- **DATASET RECORDS**

(** * The chat session hook [useChat] (src/hooks/use-chat.ts)

    A shallow embedding of the React hook that keeps the chat transcript
    (the Message list) and the compact conversation context (the Exchange
    list), restores both from [localStorage] and persists them after every
    change.

    The hook is written in TypeScript; at run time its state holds plain
    JavaScript values, and what it restores from storage is whatever
    [JSON.parse] returned.  The embedding therefore works on a small
    universe of JavaScript values; [is_message] and [is_exchange] say
    which of them are Messages and Exchange entries. *)

From stdpp Require Import base numbers list strings gmap pretty.
From Stdlib Require Import ZArith Lia Ascii.

Set Warnings "-register-all".

(** ** Exceptions and results

    A JavaScript computation either returns or throws. *)

Inductive exn := SyntaxError | TypeError | SecurityError | QuotaExceededError.

Inductive result (A : Type) :=
| Ok (a : A)
| Throw (e : exn).
Arguments Ok {A} a.
Arguments Throw {A} e.

Global Instance result_ret : MRet result := λ A a, Ok a.
Global Instance result_bind : MBind result := λ A B f m,
  match m with Ok a => f a | Throw e => Throw e end.

(** [try { m } catch (error) { h }]: the handler of the source never
    inspects the error and never throws. *)
Definition try_catch {A} (m : result A) (h : A) : A :=
  match m with Ok a => a | Throw _ => h end.

Definition returns {A} (m : result A) : Prop := ∃ a, m = Ok a.

(** ** JavaScript values *)

(** A [Date] object holds a time value in milliseconds since the epoch, or
    NaN ("Invalid Date"). *)
Inductive Date :=
| TimeValue (t : Z)
| InvalidDate.

(** Numbers are restricted to integers: the hook computes with array
    lengths and the history cap only. *)
Inductive val :=
| VUndefined
| VNull
| VBool (b : bool)
| VNum (n : Z)
| VStr (s : string)
| VDate (d : Date)
| VArr (xs : list val)
| VObj (ps : list (string * val)).

(** Objects are property lists in insertion order. *)
Fixpoint get_prop (k : string) (ps : list (string * val)) : val :=
  match ps with
  | [] => VUndefined
  | (k', v) :: ps => if decide (k = k') then v else get_prop k ps
  end.

(** [{ ...o, k: v }]: an existing property keeps its place. *)
Fixpoint set_prop (k : string) (v : val) (ps : list (string * val))
  : list (string * val) :=
  match ps with
  | [] => [(k, v)]
  | (k', v') :: ps =>
      if decide (k = k') then (k, v) :: ps else (k', v') :: set_prop k v ps
  end.

Definition chars (s : string) : list val :=
  (λ c, VStr (String c EmptyString)) <$> String.list_ascii_of_string s.

Definition indexed (xs : list val) : list (string * val) :=
  imap (λ i x, (pretty i, x)) xs.

(** The own enumerable properties copied by an object spread [{ ...v }]. *)
Definition own_props (v : val) : list (string * val) :=
  match v with
  | VObj ps => ps
  | VArr xs => indexed xs
  | VStr s => indexed (chars s)
  | _ => []
  end.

- **EXERCISE DIRECTIONS**
Among the lines above, show every one that contains the string "property".

- **RESPONSE TO THIS EXERCISE**
(** Objects are property lists in insertion order. *)
(** [{ ...o, k: v }]: an existing property keeps its place. *)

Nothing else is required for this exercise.